Last Updated 07 April 2019, 16:24 IST

I come from a middle class family. We were self-sufficient and content. Bengaluru, in the 1970s, 1980s and even 1990s, had commuters who travelled mainly by two-wheelers. These included the Vespa and Lambretta scooters, lunas, TVS Scooties, and the motorcycles which used to whizz past. As on par to our stature, we owned a sky-blue Vespa scooter, which looked attractive and was functional as well.

As the years panned themselves out, my father rode the scooter, as my mother, like most homemakers at that time, did not know how to ride one, and we three children, my brother, my sister and I, were minors. My father used the scooter to travel to work, he traversed the nearly 40 km from Domlur to Whitefield by scooter. Slowly, however, as he grew older, he felt travelling so far was taking a toll on his health and therefore switched to public transport.

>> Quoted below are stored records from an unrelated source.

Lemma write_new_full max m h ev v f w :
  store_rel max m h -> h_window h = (v, f) :: w -> length w + 1 = max ->
  evSessionID ev ∉ (h_window h).*1 ->
  store_rel max (record_event (evictLocked (with_session m ev)) (new_record ev) ev)
    {| h_log := h_log h ++ [ev]; h_window := w ++ [(evSessionID ev, length (h_log h))];
       h_evicted := h_evicted h + 1; h_closed := h_closed h |}.
Proof.
  intros HR Ew Hlw Hid. pose proof HR as []. rewrite Ew in *.
  cbn [fmap list_fmap fst] in sr_nodup0, Hid, sr_order0.
  apply NoDup_cons in sr_nodup0 as [Hv Hw]. apply not_elem_of_cons in Hid as [Hiv Hiw].
  rewrite (evictLocked_full _ v (w.*1 ++ [evSessionID ev])).
  2:{ simpl. by rewrite sr_order0. }
  2:{ simpl. rewrite length_app, length_fmap. simpl. lia. }
  eapply (write_admitted max _ {| h_log := h_log h; h_window := h_window h;
    h_evicted := h_evicted h + 1; h_closed := h_closed h |}); simpl; try done; try lia.
  - intros k f' Hk. apply (sr_first0 k f'). rewrite shown_from_cons.
    case_decide as E; [|done]. subst k. by rewrite (proj2 (shown_from_None _ _) Hv) in Hk.
  - rewrite <- (evicted_events v f) by done. rewrite sr_events0.
    unfold shown_events. by rewrite Ew.
  - intros k. pose proof (with_session_lookup _ _ _ ev k HR) as Hses. simpl in Hses.
    destruct (decide (k = v)) as [->|Hkv].
    + rewrite lookup_delete_eq, decide_False by done.
      by rewrite (proj2 (shown_from_None _ _) Hv).
    + rewrite lookup_delete_ne, Hses, Ew by done.
      rewrite shown_from_cons, (decide_False (P := k = v)) by done. done.
Qed.

(** A session not in the window, whatever room there is. *)
Lemma write_new max m h ev :
  store_rel max m h -> shown_from (h_window h) (evSessionID ev) = None ->
  store_rel max (record_event (evictLocked (with_session m ev)) (new_record ev) ev)
    {| h_log := h_log h ++ [ev];
       h_window := admit_window max (h_window h) (evSessionID ev, length (h_log h));
       h_evicted := h_evicted h + (S (length (h_window h)) - max);
       h_closed := h_closed h |}.
Proof.
  intros HR Hs. pose proof (proj1 (shown_from_None _ _) Hs) as Hid. unfold admit_window.
  pose proof HR as []. rewrite length_app, Nat.add_comm. simpl length.
  destruct (decide (length (h_window h) < max)) as [Hlt|Hge].
  - rewrite evictLocked_within
      by (simpl; rewrite sr_order0, length_app, length_fmap; simpl; lia).
    replace (1 + length (h_window h) - max) with 0 by lia.
    replace (S (length (h_window h)) - max) with 0 by lia.
    rewrite drop_0, Nat.add_0_r.
    eapply (write_admitted max _ h); simpl; try done.
    + by rewrite sr_order0.
    + intros k. by apply (with_session_lookup max m h ev k).
  - assert (length (h_window h) = max) as Hl by lia.
    replace (1 + length (h_window h) - max) with 1 by lia.
    replace (S (length (h_window h)) - max) with 1 by lia.
    destruct (h_window h) as [|[v f] w] eqn:Ew; [simpl in *; lia|].
    cbn [app drop]. rewrite drop_0. eapply write_new_full; [done..|simpl in *; lia|by rewrite Ew].
Qed.
(** Both event listings: the filter's session is [id]. *)
Lemma events_answered s ctx q (sid : EventFilter -> bytes) r :
  st_valid s ->
  r = match parseEventFilter q with
      | inl err => writeError StatusBadRequest err
      | inr f =>
          match st_Events s ctx (with_session f (sid f)) with
          | inl err => writeError StatusInternalServerError err
          | inr page => writeJSON StatusOK (BEvents page)
          end
      end ->
  (rpStatus r = StatusBadRequest <-> exists k, k ∈ reads ListEvents /\ unreadable q k)
  /\ forall p, rpBody r = BEvents p ->
     Forall (event_asked q) (epEvents p) /\ Z.of_nat (length (epEvents p)) <= MaxLimit
     /\ exists f, parseEventFilter q = inr f
        /\ Forall (fun e => sid f = [] \/ evSessionID (erEvent e) = sid f) (epEvents p).
Proof.
  intros Hv ->. destruct (parseEventFilter q) as [err|f] eqn:E.
  { split; [|done]. split; [by eauto using parseEventFilter_bad|done]. }
  destruct (parseEventFilter_ok q f E) as (Hk & _ & Hm).
  destruct (st_Events s ctx _) as [err|p] eqn:Es; (split; [apply refused_iff; [done|by intros (k & ? & ?); eapply Hk]|]);
    [done|]. intros ? [= <-]. destruct (st_events_match s ctx _ p Hv Es) as [Hall Hlen].
  split; [eapply Forall_impl; [exact Hall|intros e He; apply (Hm e _ He)]|]. split.
  - pose proof (clamp_limit_range (efLimit f)). cbn [with_session efLimit] in Hlen. lia.
  - exists f. split; [done|]. eapply Forall_impl; [exact Hall|intros e He; apply (Hm e _ He)].
Qed.

Lemma with_own_session f : with_session f (efSessionID f) = f.
Proof. by destruct f. Qed.
(* ===== verification/ContentLength.v ===== *)
(** * Correcting Content-Length after masking:
      src/hoopinspect/gate/contentlength.go *)

From S2P Require Import Prelude GoStrings GoText.

Definition crlf : bytes := [x0d; x0a].
Definition crlfcrlf : bytes := [x0d; x0a; x0d; x0a].

(** ASCII case-insensitive comparison with a lowercase literal. *)
Fixpoint equalFold (got want : bytes) : bool :=
  match got, want with
  | [], [] => true
  | c :: got', w :: want' =>
      ((if byte_in "A" "Z" c then to_byte (bval c + 32) else c) =b w) && equalFold got' want'
  | _, _ => false
  end.

(** The last value found and how many there were, from offset [off] on;
    [rest] is [head[off:]]. *)
Fixpoint findContentLength_loop (fuel : nat) (off : nat) (rest : bytes) (acc : nat * nat * nat)
    : nat * nat * nat :=
  match fuel, rest with
  | O, _ | _, [] => acc
  | S fuel', _ :: _ =>
      let lineEnd := match Index rest crlf with Some i => i | None => length rest end in
      let line := take lineEnd rest in
      let acc :=
        match IndexByte line ":" with
        | Some (S c) =>
            let colon := S c in
            if equalFold (TrimSpace (take colon line)) (B "content-length")
            then let '(_, _, count) := acc in (off + colon + 1, off + lineEnd, S count)
            else acc
        | _ => acc
        end in
      findContentLength_loop fuel' (off + (lineEnd + 2)) (drop (lineEnd + 2) rest) acc
  end.

Definition findContentLength (head : bytes) : nat * nat * nat :=
  findContentLength_loop (length head) 0 head (0, 0, 0).

(** [None] is [(payload, false)]: the caller forwards the original bytes. *)
Definition retagContentLength (payload : bytes) (delta : Z) : option bytes :=
  if (delta =? 0)%Z then Some payload
  else
    match Index payload crlfcrlf with
    | None => None
    | Some headerEnd =>
        let head := take headerEnd payload in
        if negb (HasPrefix head (B "HTTP/")) then None
        else
          let '(valueStart, valueEnd, n) := findContentLength head in
          if negb (n =? 1)%nat then None
          else
            match Atoi (TrimSpace (take (valueEnd - valueStart) (drop valueStart payload))) with
            | None => None
            | Some declared =>
                if (declared <? 0)%Z then None
                else
                  let bodyLen := (Z.of_nat (length payload) - (Z.of_nat headerEnd + 4))%Z in
                  if negb (bodyLen =? declared + delta)%Z then None
                  else
                    let updated := (declared + delta)%Z in
                    if (updated <? 0)%Z then None
                    else Some (take valueStart payload ++ itoa updated ++ drop valueEnd payload)
            end
    end.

However, though my father no longer went to work by scooter, it was still used for family transport during the evenings when he returned from work, and on weekends. As we rode pillion, my father in front would take us to functions, to markets to buy groceries and occasionally to theatres to watch movies. I still vividly remember going for the movie, ‘My Fair Lady’ at Lido theatre, and returning home on the scooter in a daze.

Years slowly passed by. The petrol prices began rising at an unprecedented rate, with my father’s salary not being able to keep pace with it. The gist of this is that we would have to use the scooter minimally and only for dire emergencies. Once when the scooter was taken for servicing, my father discovered that its faithful engine was now playing truant. It remained in the drawing room for the next 4-5 years.

How we loved the scooter in the drawing room! It was like a piece of furniture as it provided two more seats apart from the plush sofa. Additionally, it doubled up as a stool, a rack on which we occasionally flung the towel, and a side table to keep newspapers, coffee mugs and grocery bags. It had assumed much importance when the neighbouring children used it to play ‘House-House’ and ‘Cops and Robbers’ as they pretended to Manoeuvre the scooter through Bengaluru’s traffic-ridden roads!

Then, one day, my father, with a heavy heart, said that he would have to sell the scooter. The next day, the scooter was taken. We three siblings observed the empty space in the drawing room and burst into tears. The loyal scooter which had seen us grow from impetuous children to now grown-up adults was gone forever. It was almost as if it had taken a part of our nostalgic childhood with it. For now in Bengaluru, the roads are riddled with autorickshaws, metros and Ola and Uber taxies that zigzag across the topography. What a far cry from those good old days of ‘Ye Olde Bangalore’ when amidst avenues of tree-lined roads, beautiful Vespa scooters ruled.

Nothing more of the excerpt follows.